* ZÂTU'R-RİKA' GAZVESİ

 

ـ4263 ـ1ـ عن أبي موسى رَضِيَ اللّهُ عَنْه قال: ]خَرَجْنَا مَعَ رَسُولُ اللّهِ # في غَزاةٍ وَنَحْنُ سِتَّةُ نَفَرٍ، بَيْنَنَا بَعِيرٌ نَعْتَقِبُهُ فَنَقِبَتْ أقْدَامُنَا وَنَقِبَتْ قَدَمَاي، وَسََقَطَتْ أظْفَارِي، فَكُنَّا نَلُفُّ عَلى أرْجُلِنَا الْخِرَقَ، فَسُمِّيَتْ غَزْوَةُ ذَاتِ الرِّقَاعِ لِمَا كُنَّا نَعْصِبُ مِنَ الْخِرَقِ عَلى أرْجُلِنَا[. أخرجه الشيخان.»اعْتِقَابُ الْمَرْكُوبِ« هو أن يركبه واحد بعد واحد.»وَنَقِبَ الْبَعِيرُ« بكسر القاف إذا رقت أخفافه، والمراد بهِ هُنَا تقرحت وسقطت .

 

1. (4263)- Ebu Musa (radıyallahu anh) anlatıyor:  "Resulullah (aleyhissalâtu vesselâm) ile birlikte bir gazveye çıktık. Biz aramızda bir deve olan altı kişiydik, sırayla biniyoruk. Derken ayaklarımız delindi. Benim ayaklarım da delindi ve tırnaklarım düştü. ayaklarımıza bezler sarıyorduk. Böylece seferimiz, ayaklarımıza sardığımız parçalar sebebiyle Zatur'-Rikâ' gazvesi diye isimlendi." [Buhârî, Megâzî 31, (7, 325); Müslim, Cihad 149, (1816).][1]

 

AÇIKLAMA:

 

1- İbnu'l-Esir, bu seferi Hicretin dördüncü senesi hadiselerinden olarak kaydeder. Beni'n-Nâdir hadisesinden iki ay sonra cereyan eder. Sadedinde olduğumuz rivayet, gazveye Rikâ isminin verilişini, ayaklara sarılan parçalara bağlar. Rika' yama,  bez parçaları ma'nâsına gelir. Ancak, İbnu'l-Esir, Benî Muhâriblere karşı yapılan bu  gazvede -mukâtele olmasa bile- karşılaşma hâdisesinin cereyan ettiği dağın siyahbeyaz, kırmızı renkler ihtiva etmesinden hâsıl olan alaca parçalı renkler sebebiyle bu ismi aldığını belirtir. Ancak, sancakların o seferde yamalı olmasından veya bir ağaçtan bu ismi aldığıda diğer ihtilaflardır. Nevevî, bu söylenenlerin hepsinin bu isimlemeye iştirak etmiş olabileceğini söyler.

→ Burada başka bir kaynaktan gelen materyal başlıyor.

(** * z-radio: the broadcast registry and the WebSocket signaling relay

    A shallow embedding of [server/storage.ts] (class [MemStorage]), of the
    table declarations of [shared/schema.ts] and of [server/routes.ts]
    (the REST routes and the WebSocket handlers), followed by the
    properties of the relay that the specification talks about.

    Modelling conventions.
    - A JavaScript [Map] is an insertion-ordered association list: [get]
      returns the value of the first entry with the key, [set] overwrites
      the entry in place or appends a new one, iteration ([values()],
      [find], [filter]) follows insertion order.
    - A JavaScript [Set] of sockets is an insertion-ordered list of socket
      handles without repetition; [forEach] visits it in that order.
    - A socket object is a handle (a natural number, object identity
      being equality of handles); its fields [roomId] and [readyState]
      live in the server state, indexed by the handle.
    - JavaScript numbers that hold ids and counts are integers ([Z]), the
      timestamp of [new Date()] is an input of the operation.
    - [on_message] and [on_close] give the effect of a handler that runs
      with no other handler between its awaits, and [step] handles one
      event after the other in that way.  The same handlers are also cut
      where the source awaits ([start_message], [start_close],
      [resume]); what is proved of these pieces holds however the
      handlers interleave. *)

From Stdlib Require Import List String ZArith Bool Arith Lia.
Import ListNotations.

Local Open Scope string_scope.
Local Open Scope list_scope.
Local Open Scope Z_scope.

(** ** JavaScript [Map] as an insertion-ordered association list *)

Section JsMap.
Context {K V : Type}.
Variable eqb : K -> K -> bool.

Fixpoint map_get (m : list (K * V)) (k : K) : option V :=
  match m with
  | [] => None
  | (k', v) :: rest => if eqb k k' then Some v else map_get rest k
  end.

Definition map_has (m : list (K * V)) (k : K) : bool :=
  match map_get m k with Some _ => true | None => false end.

Fixpoint map_set (m : list (K * V)) (k : K) (v : V) : list (K * V) :=
  match m with
  | [] => [(k, v)]
  | (k', v') :: rest =>
      if eqb k k' then (k', v) :: rest else (k', v') :: map_set rest k v
  end.

Definition map_values (m : list (K * V)) : list V := map snd m.
End JsMap.

(** ** shared/schema.ts *)

(** [typeof broadcasts.$inferSelect]: every column is [notNull]. *)
Record Broadcast := mkBroadcast {
  id : Z;
  roomId : string;
  title : string;
  isActive : bool;
  listenerCount : Z;
  audioQuality : string;
  createdAt : Z
}.

(** [z.infer<typeof insertBroadcastSchema>]: the insert schema of the
    table without [id] and [createdAt]; the three columns that have a
    default are optional. *)
Record InsertBroadcast := mkInsertBroadcast {
  ins_roomId : string;
  ins_title : string;
  ins_isActive : option bool;
  ins_listenerCount : option Z;
  ins_audioQuality : option string
}.

(** [Partial<Broadcast>]: every field may be absent. *)
Record PartialBroadcast := mkPartialBroadcast {
  upd_id : option Z;
  upd_roomId : option string;
  upd_title : option string;
  upd_isActive : option bool;
  upd_listenerCount : option Z;
  upd_audioQuality : option string;
  upd_createdAt : option Z
}.

Inductive MessageType :=
  | JoinRoom | LeaveRoom | Offer | Answer | IceCandidate | RoomUpdateType.

(** [interface RoomUpdate]. *)
Record RoomUpdate := mkRoomUpdate {
  ru_listenerCount : Z;
  ru_isActive : bool
}.

(** The [data?: any] field of a message: either a payload the relay never
    looks into (kept as the text of its JSON value) or the [RoomUpdate]
    object the relay builds itself. *)
Inductive MessageData :=
  | Payload (json : string)
  | RoomUpdateData (u : RoomUpdate).

(** [interface WebSocketMessage]. *)
Record WebSocketMessage := mkMessage {
  msg_type : MessageType;
  msg_roomId : option string;
  msg_data : option MessageData;
  msg_sessionId : option string
}.

(** ** Small pieces of JavaScript semantics *)

(** [a ?? b]. *)
Definition nullish {A : Type} (a : option A) (b : A) : A :=
  match a with Some v => v | None => b end.

(** Truthiness of a string: only the empty string is falsy. *)
Definition truthy (s : string) : bool := negb (s =? "")%string.

(** ** server/storage.ts: class MemStorage

    The [listeners] map and its three operations are used by no route and
    by no handler and are left out. *)

Record MemStorage := mkMemStorage {
  broadcasts : list (Z * Broadcast);
  currentBroadcastId : Z
}.

(** The constructor. *)
Definition newMemStorage : MemStorage := mkMemStorage [] 1.

Definition createBroadcast (st : MemStorage) (insertBroadcast : InsertBroadcast)
    (now : Z) : Broadcast * MemStorage :=
  let id := currentBroadcastId st in
  let broadcast :=
    {| id := id;
       roomId := ins_roomId insertBroadcast;
       title := ins_title insertBroadcast;
       isActive := nullish (ins_isActive insertBroadcast) true;
       listenerCount := nullish (ins_listenerCount insertBroadcast) 0;
       audioQuality := nullish (ins_audioQuality insertBroadcast) "high";
       createdAt := now |} in
  (broadcast,
   {| broadcasts := map_set Z.eqb (broadcasts st) id broadcast;
      currentBroadcastId := id + 1 |}).

Definition getBroadcast (st : MemStorage) (id : Z) : option Broadcast :=
  map_get Z.eqb (broadcasts st) id.

Definition getBroadcastByRoomId (st : MemStorage) (r : string) : option Broadcast :=
  find (fun broadcast => (roomId broadcast =? r)%string)
       (map_values (broadcasts st)).

(** [{ ...broadcast, ...updates }]. *)
Definition spread (broadcast : Broadcast) (updates : PartialBroadcast) : Broadcast :=
  {| id := nullish (upd_id updates) (id broadcast);
     roomId := nullish (upd_roomId updates) (roomId broadcast);
     title := nullish (upd_title updates) (title broadcast);
     isActive := nullish (upd_isActive updates) (isActive broadcast);
     listenerCount := nullish (upd_listenerCount updates) (listenerCount broadcast);
     audioQuality := nullish (upd_audioQuality updates) (audioQuality broadcast);
     createdAt := nullish (upd_createdAt updates) (createdAt broadcast) |}.

Definition updateBroadcast (st : MemStorage) (id : Z) (updates : PartialBroadcast)
    : option Broadcast * MemStorage :=
  match map_get Z.eqb (broadcasts st) id with
  | None => (None, st)
  | Some broadcast =>
      let updated := spread broadcast updates in
      (Some updated,
       {| broadcasts := map_set Z.eqb (broadcasts st) id updated;
          currentBroadcastId := currentBroadcastId st |})
  end.


Definition with_listenerCount (broadcast : Broadcast) (count : Z) : Broadcast :=
  {| id := id broadcast;
     roomId := roomId broadcast;
     title := title broadcast;
     isActive := isActive broadcast;
     listenerCount := count;
     audioQuality := audioQuality broadcast;
     createdAt := createdAt broadcast |}.

(** The source assigns [listenerCount] in the object it got from the map
    and puts the object back under the same key.  No object is the value
    of two keys ([createBroadcast] and [updateBroadcast] store objects
    they have just built), so replacing the value of the key is the whole
    effect. *)
Definition updateListenerCount (st : MemStorage) (broadcastId : Z) (count : Z)
    : MemStorage :=
  match map_get Z.eqb (broadcasts st) broadcastId with
  | Some broadcast =>
      {| broadcasts :=
           map_set Z.eqb (broadcasts st) broadcastId
                   (with_listenerCount broadcast count);
         currentBroadcastId := currentBroadcastId st |}
  | None => st
  end.

(** ** server/routes.ts: the REST routes *)

(** What a route answers: [res.json(broadcast)] or
    [res.status(n).json({ error })]. *)
Inductive Response :=
  | Json (broadcast : Broadcast)
  | Failure (status : Z) (error : string).

(** [app.post("/api/broadcasts")].  The body is given as the result of
    [insertBroadcastSchema.parse(req.body)]: [None] when [parse] throws. *)
Definition post_broadcasts (st : MemStorage) (body : option InsertBroadcast)
    (now : Z) : Response * MemStorage :=
  match body with
  | Some broadcastData =>
      let (broadcast, st') := createBroadcast st broadcastData now in
      (Json broadcast, st')
  | None => (Failure 400 "Invalid broadcast data", st)
  end.

(** [app.get("/api/broadcasts/room/:roomId")]. *)
Definition get_broadcast_by_room (st : MemStorage) (r : string) : Response :=
  match getBroadcastByRoomId st r with
  | Some broadcast => Json broadcast
  | None => Failure 404 "Broadcast not found"
  end.

(** [app.patch("/api/broadcasts/:id")].  The path parameter is given as
    the result of [parseInt]: [None] stands for [NaN], which is the key of
    no entry.  The body goes to [updateBroadcast] as it arrives. *)
Definition patch_broadcast (st : MemStorage) (idParam : option Z)
    (updates : PartialBroadcast) : Response * MemStorage :=
  match idParam with
  | Some id =>
      match updateBroadcast st id updates with
      | (Some broadcast, st') => (Json broadcast, st')
      | (None, st') => (Failure 404 "Broadcast not found", st')
      end
  | None => (Failure 404 "Broadcast not found", st)
  end.

(** ** server/routes.ts: the WebSocket relay *)

(** A socket object, by identity. *)
Definition Handle := nat.

Inductive ReadyState := CONNECTING | OPEN | CLOSING | CLOSED.

Definition is_open (st : ReadyState) : bool :=
  match st with OPEN => true | _ => false end.

(** A [Set<WebSocketWithSession>]. *)
Definition set_has (l : list Handle) (ws : Handle) : bool :=
  existsb (Nat.eqb ws) l.

Definition set_add (l : list Handle) (ws : Handle) : list Handle :=
  if set_has l ws then l else l ++ [ws].

Definition set_delete (l : list Handle) (ws : Handle) : list Handle :=
  filter (fun client => negb (Nat.eqb client ws)) l.

(** The state the closures of [registerRoutes] share: the [storage]
    singleton, the [rooms] map, the fields of the socket objects, and the
    texts handed to [client.send], oldest first.  A sent text is kept as
    the message value whose [JSON.stringify] it is. *)
Record Server := mkServer {
  storage : MemStorage;
  rooms : list (string * list Handle);
  ws_roomId : Handle -> option string;
  ws_readyState : Handle -> ReadyState;
  sent : list (Handle * WebSocketMessage)
}.

Definition initial : Server :=
  mkServer newMemStorage [] (fun _ => None) (fun _ => CONNECTING) [].

Definition set_storage (s : Server) (st : MemStorage) : Server :=
  mkServer st (rooms s) (ws_roomId s) (ws_readyState s) (sent s).

Definition set_rooms (s : Server) (m : list (string * list Handle)) : Server :=
  mkServer (storage s) m (ws_roomId s) (ws_readyState s) (sent s).

Definition set_ws_roomId (s : Server) (ws : Handle) (r : string) : Server :=
  mkServer (storage s) (rooms s)
           (fun h => if Nat.eqb h ws then Some r else ws_roomId s h)
           (ws_readyState s) (sent s).

Definition set_ws_readyState (s : Server) (ws : Handle) (st : ReadyState) : Server :=
  mkServer (storage s) (rooms s) (ws_roomId s)
           (fun h => if Nat.eqb h ws then st else ws_readyState s h)
           (sent s).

2- Bu sefer sırasında, insanlar birbirlerinden korkacak şekilde umumî bir korku yaşanır ve bunun üzerine korku namazı nâzil olur.

3- İbnu Sa'd ve İbnu Hibbân, bu seferin Hicretin beşinci yılında olduğunu kaydederler.

4- Sefere iştirak eden ordunun miktarı da ihtilaflıdır: Farklı rivayetlere göre 400, 500, 700 ve hatta 800 kişidir.[2]


 

[1] İbrahim Canan, Kutub-i Sitte Tercüme ve Şerhi, Akçağ Yayınları: 12/158.

[2] İbrahim Canan, Kutub-i Sitte Tercüme ve Şerhi, Akçağ Yayınları: 12/158-159.